03 May 2021

Never use a graph you can’t explain

 

Box plot on left, violin plot on right showing same data.
 

Irena Chelyseva asked if people preferred box plots or violin plots. She said, “I guess there is no right answer.”

I think there is, if not a right answer, a justifiable answer for why some people should use one or the other.

I can explain absolutely every element in my box plots. Usually, center line in the median, box is 50% of the data, whiskers are 95% of the data, and I have symbols for minimum and maximum. 

There is no accepted standard for box plot displays, however, particularly for the whiskers. People often fail to label the graph enough for me to interpret them.

So I frequently have to ask people, “What are the whiskers in your box plot showing?” (Or bar graph, but people are usually a bit better at labeling them.) And I am surprised by how often they can’t tell me. They’ve forgotten.

I recently asked, and the presenter said, “I think they’re quartiles.” But quartiles should include the entire range of data, and their plot had data points past the end of the whiskers.

This makes for an uncomfortable moment when you’re presenting a poster.

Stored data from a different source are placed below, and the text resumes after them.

(* ===== verification/RecoveryHandlers.v ===== *)
(** * The recovery handlers

    The state-changing operations of [core/scripts/loop/recovery.ts]: blocking
    an item, claiming a recovery attempt before its side effect, completing it,
    the one-call wrapper, and owned Cooling.  A handler takes the ledger it
    read; a refused call is an [Err] and writes nothing; a successful one
    returns the ledger, whether it wrote it, and the events it appended. *)

From Stdlib Require Import ZArith QArith Qcanon Ascii.
From stdpp Require Import numbers base gmap strings list pretty.
From S2P Require Import Prelude LoopTypes Ownership Lifecycle RecoveryPolicy Frontier RecoveryEpisodes.
Local Open Scope result_scope.
Local Open Scope Z_scope.

Inductive LoopEvent :=
| ItemBlocked (item cls fingerprint : string) (epoch head : option string) (repeated : Z)
| RunStopped (reason : LoopStopReason) (item fingerprint : string)
| AttemptStarted (a : LoopRecoveryAttempt)
| AttemptRecorded (a : LoopRecoveryAttempt)
| ItemCooling (c : LoopCoolingRecord).

(** What a handler leaves behind. *)
Record Effect (A : Type) := mkEffect {
  eff_ledger : LoopLedger;
  eff_written : bool;
  eff_events : list LoopEvent;
  eff_value : A;
}.
Arguments mkEffect {A}.
Arguments eff_ledger {A}.
Arguments eff_written {A}.
Arguments eff_events {A}.
Arguments eff_value {A}.

(** ** Updating parts of a ledger *)

Definition with_attempts (l : LoopLedger) (xs : list LoopRecoveryAttempt) : LoopLedger :=
  mkLedger (l_run_id l) (items l) (merge_barrier l) (stop l) (cooling l) (item_cooling l) (lifecycle l)
    (last_reconciliation l) (Some xs) (last_native_goal_check l) (reconciliation_sequence l)
    (authority_amendments l).
Definition with_stop (l : LoopLedger) (s : option LoopStopRecord) : LoopLedger :=
  mkLedger (l_run_id l) (items l) (merge_barrier l) s (cooling l) (item_cooling l) (lifecycle l)
    (last_reconciliation l) (recovery_attempts l) (last_native_goal_check l) (reconciliation_sequence l)
    (authority_amendments l).
Definition with_cooling (l : LoopLedger) (c : LoopCoolingRecord) (per : option (obj LoopCoolingRecord))
    : LoopLedger :=
  mkLedger (l_run_id l) (items l) (merge_barrier l) (stop l) (Some c) per (lifecycle l)
    (last_reconciliation l) (recovery_attempts l) (last_native_goal_check l) (reconciliation_sequence l)
    (authority_amendments l).

(** The attempts of an upgraded ledger. *)
Definition attemptsOf (l : LoopLedger) : list LoopRecoveryAttempt := default [] (recovery_attempts l).

(** ** Shared pieces *)

Definition nonEmptyTrim (o : option string) : option string :=
  match o with Some s => truthy (Some (js_trim s)) | None => None end.

(** The first binding present wins; [mint] is the id a fresh operation gets. *)
Definition resolveLogicalOperationId (written loopStore parent namedRun : option string) (mint : string)
    : string :=
  match nonEmptyTrim written with
  | Some w => w
  | None =>
      match nonEmptyTrim loopStore with
      | Some s => s
      | None =>
          match nonEmptyTrim parent with
          | Some p => p
          | None => default mint (nonEmptyTrim namedRun)
          end
      end
  end.

Definition admitRecoveryLifecycle (mint : string) (c : LoopContract) (l : LoopLedger) (updatedAt : string)
    : LoopLedger :=
  let op := resolveLogicalOperationId (lr_logical_operation_id <$> lifecycle l) (c_logical_operation_id c) None None mint in
  let facts := mkDerivation [] (typed_request_name <$> typedRequestFromOwnedItems (items l))
                 (stop_reason_name ∘ stop_reason <$> stop l) (bool_decide (is_Some (cooling l)))
                 None false None false false true false None in
  let ownership := match lifecycle l with
                   | Some r => consultLifecycleRecord (Some r) facts
                   | None => deriveLifecycleState facts
                   end in
  bindLifecycleRecord l op ownership updatedAt.

Definition recoveryEpisodeCandidateEpoch (identity : option LoopExternalIdentity) (fallback : string) : string :=
  match identity ≫= logical_candidate_epoch with
  | Some e => default fallback (truthy (Some (js_trim e)))
  | None => fallback
  end.

(** [/^[0-9a-f]{40}$/i]. *)
Definition isHexDigit (a : ascii) : bool :=
  let n := nat_of_ascii a in
  ((48 <=? n) && (n <=? 57) || (97 <=? n) && (n <=? 102) || (65 <=? n) && (n <=? 70))%nat.
Definition isSha40 (s : string) : bool :=
  bool_decide (length (chars s) = 40%nat) && forallb isHexDigit (chars s).

Definition isReviewFindingsPrepUnlink (cls act : string) : bool :=
  bool_decide (cls = "review-findings") && bool_decide (act = "unlink_engine_scratch").

Definition throw {A} (k : LoopFailureClass) (msg : string) : result LoopError A := Err (mkLoopError k msg).

Definition lifecycle_state_name (s : RecoveryLifecycleState) : string :=
  match s with
  | LActive => "active"
  | LCooling => "cooling"
  | LExternalConditionWait => "external-condition-wait"
  | LTypedInputWait => "typed-input-wait"
  | LSucceeded => "succeeded"
  | LCancelled => "cancelled"
  end.

(** The first two refusals every handler makes. *)
Definition requireLiveLifecycle (l : LoopLedger) (itemId : string) : result LoopError unit :=
  if lifecycleAllowsRecoveryRecipe (lifecycle l) (oget (items l) itemId) then Ok tt
  else throw FStop ("logical operation lifecycle is " +:+
         lifecycle_state_name (lo_state (consultLifecycleRecord (lifecycle l) noEvidence))).

Definition requireNotStopped (l : LoopLedger) (runId itemId : string) : result LoopError unit :=
  match stop l with
  | Some st =>
      if compatibilityStopRefusesItem (Some st) itemId then
        throw FStop ("loop run " +:+ quoted runId +:+ " is already stopped: " +:+ stop_reason_name (stop_reason st))
      else Ok tt
  | None => Ok tt
  end.

(** The policy entry of a class; a compiled policy has one for every class. *)
Definition entryFor (c : LoopContract) (cls : DurableBlockerClass) : result LoopError RecoveryPolicyEntry :=
  try p := compileRecoveryPolicy (recovery_policy c) in
  match policyFor p cls with
  | Some e => Ok e
  | None => throw FValidation "recovery policy entry is undefined"
  end.

Section Handlers.
Context (sha256hex : string → string) (fingerprintEvidence : string → string) (mint : string)
  (** [new Date(Date.parse(t) + s * 1000).toISOString()]. *)
  (isoAfter : string → jsnum → string).

(** ** Blocking *)

Record BlockItemInput := mkBlock {
  b_runId : string;
  b_itemId : string;
  b_engine : LoopEngineName;
  b_blockerClass : string;
  b_evidence : string;
  (** Own properties of the input, which may hold [undefined]. *)
  b_candidateEpoch : option (option string);
  b_candidateHead : option (option string);
  b_note : option string;
  b_allowAlreadyStopped : bool;
}.

(** The candidate binding recorded at the block boundary. *)
Definition blockBoundary (item : LoopItemLedgerEntry) (i : BlockItemInput) : option string * option string :=
  let identity := last_verified_identity item in
  let verifiedHead := default "" (js_trim ∘ head_sha <$> identity) in
  let explicit := bool_decide (is_Some (b_candidateEpoch i) ∨ is_Some (b_candidateHead i)) in
  let epochIn := if explicit then default "" (js_trim <$> mjoin (b_candidateEpoch i))
                 else recoveryEpisodeCandidateEpoch identity verifiedHead in
  let headIn := if explicit then default "" (js_trim <$> mjoin (b_candidateHead i)) else verifiedHead in
  if isSha40 epochIn then (Some epochIn, if isSha40 headIn then Some headIn else None) else (None, None).

Definition blockedEntryOf (item : LoopItemLedgerEntry) (i : BlockItemInput) (cls time fingerprint : string)
    (count : Z) : LoopItemLedgerEntry :=
  let '(epoch, head) := blockBoundary item i in
  mkEntry (id item) Blocked
    (history item ++ [mkHistory time (state item) Blocked (b_engine i) (Some cls) (Some (b_evidence i)) (b_note i)])
    (Some cls) (recovery_budgets_remaining item) (Some fingerprint) (Some (default "" epoch)) head (Some count)
    (hold_request item) (last_verified_identity item) (current_stage item) (advance_run_id item).

Definition blockItem (c0 : LoopContract) (l0 : LoopLedger) (i : BlockItemInput) (time : string)
    : result LoopError (Effect unit) :=
  match asDurableBlockerClass (b_blockerClass i) with
  | None => throw FValidation (quoted (b_blockerClass i) +:+ " is not a valid DurableBlockerClass")
  | Some cls =>
      try c := upgradeContractForRecovery c0 in
      let l := upgradeLedgerForRecovery sha256hex l0 in
      try _ := requireLiveLifecycle l (b_itemId i) in
      try _ := (if b_allowAlreadyStopped i then Ok tt else requireNotStopped l (b_runId i) (b_itemId i)) in
      match oget (items l) (b_itemId i) with
      | None => throw FValidation ("item " +:+ quoted (b_itemId i) +:+ " not found in run " +:+ quoted (b_runId i))
      | Some item =>
          if decide (state item ≠ InProgress) then
            throw FValidation ("item " +:+ quoted (b_itemId i) +:+ " cannot block from state " +:+
              quoted (item_state_name (state item)) +:+ " — only an in_progress item may transition into blocked " +:+
              "(a blocked item must be recovered back to in_progress first)")
          else
            try entry := entryFor c cls in
            let fp := fingerprintEvidence (b_evidence i) in
            let count := if decide (evidence_fingerprint item = Some fp)
                         then default 0 (repeated_evidence_count item) + 1 else 0 in
            let name := blocker_class_name cls in
            let l1 := with_items l (oset (b_itemId i) (blockedEntryOf item i name time fp count) (items l)) in
            let l2 := match stop l1 with
                      | None =>
                          if decide (terminal_outcome entry = HumanAuthorityOutcome) then
                            with_stop l1 (Some (mkStop HumanAuthority time (Some (b_itemId i)) (Some name) None
                                                  (outstandingReadyItemIds l1)))
                          else l1
                      | Some _ => l1
                      end in
            let next := admitRecoveryLifecycle mint c l2 time in
            let '(epoch, head) := blockBoundary item i in
            Ok (mkEffect next true
                  (ItemBlocked (b_itemId i) name fp epoch head count ::
                   match stop next, stop l with
                   | Some st, None => [RunStopped (stop_reason st) (b_itemId i) fp]
                   | _, _ => []
                   end) tt)
      end
  end.

Definition classifyAndBlockItem (c0 : LoopContract) (l0 : LoopLedger) (i : BlockItemInput)
    (candidateClasses : list string) (time : string) : result LoopError (Effect unit) :=
  match classifyBlocker candidateClasses with
  | Ok cls =>
      blockItem c0 l0 (mkBlock (b_runId i) (b_itemId i) (b_engine i) (blocker_class_name cls) (b_evidence i)
        (b_candidateEpoch i) (b_candidateHead i) (b_note i) (b_allowAlreadyStopped i)) time
  | Err err =>
      blockItem c0 l0 (mkBlock (b_runId i) (b_itemId i) (b_engine i) "workflow-engine-defect"
        ("blocker classification defect: " +:+ message err +:+ "; source evidence: " +:+ b_evidence i)
        (b_candidateEpoch i) (b_candidateHead i)
        (Some "typed blocker classification failed; bounded engine repair required")
        (b_allowAlreadyStopped i)) time
  end.

(** ** Claiming an attempt *)

Record StartRecoveryAttemptInput := mkStart {
  s_runId : string;
  s_token : string;
  s_itemId : string;
  s_action : RecoveryRecipe;
  s_candidateIdentity : option string;
  s_operation : option string;
  s_invariant : option string;
  s_candidateEpoch : option string;
  s_evidenceIdentity : option string;
  s_skipInapplicable : bool;
}.

(** [requested?.trim() || `block:${n}:${fp}`]. *)
Definition recoveryCandidateIdentity (requested : option string) (fp : string) (n : Z) : string :=
  default ("block:" +:+ pretty n +:+ ":" +:+ fp) (nonEmptyTrim requested).

(** [s.replace(/\|attempt=\d+$/i, "")]. *)
Definition stripAttemptOrdinal (s : string) : string :=
  let rev := reverse (chars s) in
  let isDigit a := ((48 <=? nat_of_ascii a) && (nat_of_ascii a <=? 57))%nat in
  let fix skipDigits l := match l with a :: l' => if isDigit a then skipDigits l' else l | [] => [] end in
  let rest := skipDigits rev in
  let tag := reverse (chars "|attempt=") in
  if bool_decide (rest = rev) then s
  else if bool_decide (lower <$> take (length tag) rest = tag)
  then unchars (reverse (drop (length tag) rest)) else s.

(** Arithmetic of the retry budget and of the backoff schedule, on exact
    values; a non-finite operand makes the result non-finite. *)
Definition num_dec (n : jsnum) : jsnum :=
  match n with Fin q => Fin (if Qle_bool 1 q then (q - 1)%Qc else 0%Qc) | NonFinite => NonFinite end.
Definition num_mul (a b : jsnum) : jsnum :=
  match a, b with Fin p, Fin q => Fin (p * q)%Qc | _, _ => NonFinite end.
Fixpoint num_pow (a : jsnum) (n : nat) : jsnum :=
  match n with O => num 1 | S n' => num_mul a (num_pow a n') end.
Definition num_min (a b : jsnum) : jsnum :=
  match a, b with Fin p, Fin q => Fin (if Qle_bool p q then p else q) | _, _ => NonFinite end.
Definition num_positive (a : jsnum) : bool :=
  match a with Fin q => negb (Qle_bool q 0) | NonFinite => false end.

(** Attempts of the class on the same evidence, skips and free preparation apart. *)
Definition priorClassAttempts (attempts : list LoopRecoveryAttempt) (itemId cls fp : string) : nat :=
  length (filter (fun a => att_item_id a = itemId ∧ att_class a = cls ∧ att_evidence_fingerprint a = fp ∧
            outcome a ≠ OutSkipped ∧ isReviewFindingsPrepUnlink (att_class a) (default "" (action a)) = false)
            attempts).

Getting back to the original question, this is why there is at least one good justification for preferring one chart over the other. 

I can’t explain what a violin plot shows. I know in principle that the curve shows and estimate of distribution. But I can’t tell you how the curve in a violin plot is calculated or derived. Because it’s an estimate, I suspect there are different methods of estimating distribution, and I don’t know how they differ.

I should use box plots instead of violin plots, regardless of the data, because I know how to explain what one shows but not the other.

It doesn’t matter if one graph shows something better in theory if I can’t communicate exactly what is being shown.